System sum transmission rate versus packets arrival rate and buffer size

The following will evaluate the influence by maximal outage overflow probability and delay requirement on the system sum transmission rate. The simulation results illustrate in Fig. 7. And the parameters set as: \(M = 15\), \(K = 10\), \(\lambda = 7000\) and \(B = 30\). From the figure, we can see that the system sum transmission rate will increase with the maximal outage overflow probability and delay requirement.

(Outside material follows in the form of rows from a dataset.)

(** What [validate] decides, without the tests no URL reaches: the data URLs
    and the two kinds of links are blocked whatever the options say. *)
Definition url_verdict (hostname : text → option text) (url : text) (hosts : list string) :
    option UrlValidationResult :=
  if bool_decide (url = []) then Some (UrlRefused (units "URL is required")) else
  let u := toLowerCase (trim url) in
  match List.find (λ p, starts p u) BLOCKED_PROTOCOLS with
  | Some p => Some (UrlRefused (units "Protocol '" ++ units p ++ units "' is blocked"))
  | None =>
      if starts "http:" u || starts "https://" u then
        host ← hostname (if starts "http:" u then u
                         else units "https://" ++ replace_first LEADING_SLASHES (λ _, []) u);
        if allowed_host hosts host then Some (UrlOk url)
        else Some (UrlRefused (units "Host '" ++ host ++ units "' is not in the allowed list"))
      else Some (UrlOk url)
  end.

Lemma validate_verdict hostname url o :
  validate hostname url o = url_verdict hostname url (default ALLOWED_HOSTS (uo_allowedHosts o)).
Proof.
  unfold validate, url_verdict. rewrite find_blocked. case_bool_decide; [done |].
  set (u := toLowerCase (trim url)).
  destruct (List.find _ BLOCKED_PROTOCOLS) eqn:Hf; [done |].
  assert (starts "data:" u = false) as ->; [| done].
  apply (not_blocked u _ Hf). cbn. set_solver.
Qed.

(** C25.  The validator decides by the protocol and, for [http], by the host
    alone: of its options only the list of hosts has an effect, so that
    [allowMailto], [allowTel] and [allowDataImages] never let a URL through. *)
Theorem validate_equiv hostname url o :
  validate hostname url o = url_verdict hostname url (default ALLOWED_HOSTS (uo_allowedHosts o)).
Proof. apply validate_verdict. Qed.

Theorem accepted_safe hostname url o u : validate hostname url o = Some (UrlOk u) →
  let t := toLowerCase (trim url) in
  u = url ∧ (∀ p, p ∈ BLOCKED_PROTOCOLS → starts p t = false) ∧
  (starts "http:" t = true →
   ∃ host, hostname t = Some host ∧
     allowed_host (default ALLOWED_HOSTS (uo_allowedHosts o)) host = true).
Proof.
  rewrite validate_verdict. unfold url_verdict. destruct (bool_decide _); [done |].
  set (t := toLowerCase (trim url)). destruct (List.find _ _) eqn:Hf; [done |].
  intros H. cbn zeta. split_and!.
  - destruct (_ || _); [| by simplify_eq].
    destruct (hostname _); [| done]. cbn in H. by destruct (allowed_host _ _); simplify_eq.
  - intros p. by apply not_blocked.
  - intros Hh. rewrite Hh in H. cbn in H. destruct (hostname t) as [host|]; [| done].
    cbn in H. exists host. split; [done |]. by destruct (allowed_host _ _).
Qed.

Lemma miss_anchored fuel r c : before c ≠ [] →
  Forall (λ g, ∃ t, g = Plain t) (segments_from fuel (RSeq RStart r) c).
Proof.
  revert c. induction fuel as [|fuel IH]; intros c Hc; cbn [segments_from]; [by repeat econstructor |].
  assert (rx_at (RSeq RStart r) c = None) as ->.
  { unfold rx_at. cbn. by destruct (before c). }
  destruct (after c) as [|x s] eqn:Ha; [done |].
  constructor; [by eexists |]. apply IH.
  destruct (advance_moved c x s Ha) as [_ ->]. by destruct (before c).
Qed.

Lemma replace_hit_plain f gs : Forall (λ g, ∃ t, g = Plain t) gs → replace_hit f gs = gs ≫= segment_text.
Proof.
  induction 1 as [|g gs [t ->] _ IH]; [done |]. cbn. by rewrite IH.
Qed.

(** An expression anchored at the start, which does not match there, replaces
    nothing. *)
Lemma replace_anchored r f s : rx_at (RSeq RStart r) (at_start s) = None →
  replace_first (RSeq RStart r) f s = s.
Proof.
  intros Hs. unfold replace_first. rewrite replace_hit_plain; [apply segments_text |].
  unfold segments. cbn [segments_from]. rewrite Hs. cbn.
  destruct s as [|x s]; [done |]. constructor; [by eexists |].
  by apply miss_anchored.
Qed.

(** A URL of [https] is parsed behind a second [https://], so that its host is
    never looked at. *)
Theorem https_refused hostname url o :
  (∀ rest, hostname (units "https://https://" ++ rest) = Some (units "https")) →
  starts "https://" (toLowerCase (trim url)) = true →
  allowed_host (default ALLOWED_HOSTS (uo_allowedHosts o)) (units "https") = false →
  validate hostname url o = Some (UrlRefused (units "Host 'https' is not in the allowed list")).
Proof.
  intros Hh Hs Ha. rewrite validate_equiv. unfold url_verdict.
  destruct (bool_decide_reflect (url = [])) as [-> | _]; [done |].
  unfold starts in Hs. apply bool_decide_eq_true in Hs as [rest ->].
  change (List.find _ _) with (@None string). cbn [starts].
  change (starts "http:" (units "https://" ++ rest)) with false.
  rewrite starts_app. cbn [orb]. unfold LEADING_SLASHES.
  rewrite replace_anchored by done.
  change (units "https://" ++ units "https://" ++ rest) with (units "https://https://" ++ rest).
  rewrite Hh. unfold mbind, option_bind. by rewrite Ha.
Qed.

(** ** Properties of the sanitizer *)

(** The traces of a script the last checks look for. *)
Definition TRACES : list string := ["<script"; "javascript:"; "onerror="; "onload="].

(** The last checks only add errors. *)
Lemma block_javascript_errors st : st.2 ≠ [] → (block_javascript st).2 ≠ [].
Proof. unfold block_javascript. destruct st.2 eqn:Hst; [done |]. by destruct (includes _ _); rewrite ?Hst. Qed.

Lemma drop_handlers_errors st : st.2 ≠ [] → (drop_handlers st).2 ≠ [].
Proof. unfold drop_handlers. destruct st.2 eqn:Hst; [done |]. by destruct (_ || _); rewrite ?Hst. Qed.

Lemma checks_clean out : (drop_handlers (block_javascript (drop_scripts (out, [])))).2 = [] →
  drop_handlers (block_javascript (drop_scripts (out, []))) = (out, []) ∧
  ∀ t, t ∈ TRACES → includes (units t) out = false.
Proof.
  destruct (includes (units "<script") out) eqn:H1.
  { intros He. exfalso. revert He. apply drop_handlers_errors, block_javascript_errors.
    unfold drop_scripts. cbn [fst snd]. by rewrite H1. }
  replace (drop_scripts (out, [])) with (out, @nil text) by (unfold drop_scripts; cbn [fst]; by rewrite H1).
  destruct (includes (units "javascript:") out) eqn:H2.
  { intros He. exfalso. revert He. apply drop_handlers_errors.
    unfold block_javascript. cbn [fst snd]. by rewrite H2. }
  replace (block_javascript (out, [])) with (out, @nil text)
    by (unfold block_javascript; cbn [fst]; by rewrite H2).
  unfold drop_handlers. cbn [fst snd].
  destruct (includes (units "onerror=") out || _) eqn:H3; [done |].
  intros _. split; [done |]. apply orb_false_iff in H3 as [H3 H4].
  intros t. unfold TRACES. rewrite !elem_of_cons, elem_of_nil. naive_solver.
Qed.

Lemma sanitize_clean_facts dom h maxLength :
  sr_errors (sanitize dom h maxLength) = [] →
  let limit := default MAX_LENGTH maxLength in
  h ≠ [] ∧ (maxLength = None ∨ maxLength = Some 0 ∨ len h ≤ limit) ∧
  sr_html (sanitize dom h maxLength) =
    sanitizeStyleAttributes dom (enforceRelAttribute dom
      (dom_purify dom configurePurify (stripEventHandlers (slice0 limit h)))) ∧
  ∀ t, t ∈ TRACES → includes (units t) (sr_html (sanitize dom h maxLength)) = false.
Proof.
  unfold sanitize. case_bool_decide as Hh; [done |].
  destruct (match maxLength with Some n => _ | None => _ end) eqn:Hm; [done |].
  set (limit := default MAX_LENGTH maxLength).
  assert ((if limit <? len h then slice0 limit h else h) = slice0 limit h) as ->.
  { destruct (Z.ltb_spec limit (len h)); [done |]. unfold slice0, len in *.
    by rewrite take_ge by lia. }
  set (out := sanitizeStyleAttributes _ _). cbn zeta.
  pose proof (checks_clean out) as Hout. destruct (drop_handlers _) as [out' errors].
  cbn [sr_errors sr_html]. cbn in Hout. intros He. destruct (Hout He) as [[= ->] Ht].
  split_and!; [done | | done | done].
  destruct maxLength as [n|]; [right | by left]. cbn in limit. subst limit.
  destruct (Z.eqb_spec n 0); [left; congruence | right]. cbn in Hm. lia.
Qed.

(** C23.  When [sanitize] reports no error, the HTML it returns is the
    purified input, cut to the limit where no limit was asked for, with its
    links and styles rewritten, and it holds none of the traces of a script
    the last checks look for. *)
Theorem sanitize_clean dom h maxLength :
  sr_errors (sanitize dom h maxLength) = [] →
  let limit := default MAX_LENGTH maxLength in
  h ≠ [] ∧ (maxLength = None ∨ maxLength = Some 0 ∨ len h ≤ limit) ∧
  sr_html (sanitize dom h maxLength) =
    sanitizeStyleAttributes dom (enforceRelAttribute dom
      (dom_purify dom configurePurify (stripEventHandlers (slice0 limit h)))) ∧
  ∀ t, t ∈ TRACES → includes (units t) (sr_html (sanitize dom h maxLength)) = false.
Proof. exact (sanitize_clean_facts dom h maxLength). Qed.

(** ** Properties of variables *)

(** What sanitizing guarantees of a value: the strings of objects, of objects
    in objects and of arrays satisfy [P], but nothing is known of what an
    array nests. *)
Fixpoint clean (P : text → Prop) (v : value) : Prop :=
  match v with
  | VString s => P s
  | VArray l => ∀ s, VString s ∈ l → P s
  | VObject l => foldr (λ kv Q, clean P kv.2 ∧ Q) True l
  | _ => True
  end.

The reason is that the number satisfied the access constraint will increase no matter the increasing of the maximal outage overflow probability and delay requirement.

Fig. 7.
figure 7

System sum transmission rate versus maximal outage overflow probability and delay requirement

5 Conclusions

In this paper, we consider the CSI are partly known at the BS and propose a cross-layer joint scheduling scheme that can jointly perform power coordination, channel allocation for D2D capable users by taking into account both the transmission rate criteria of physical layer and the transmission delay criteria of link layer, and meanwhile, the delay estimation method of the reuse direct D2D mode is given. At last, the effectiveness of the joint scheduling scheme and the increase of the system performance brought in the reuse direct D2D mode are validated, in addition, the simulations also analyze the influence of the major system parameters on the performance on the joint scheduling scheme.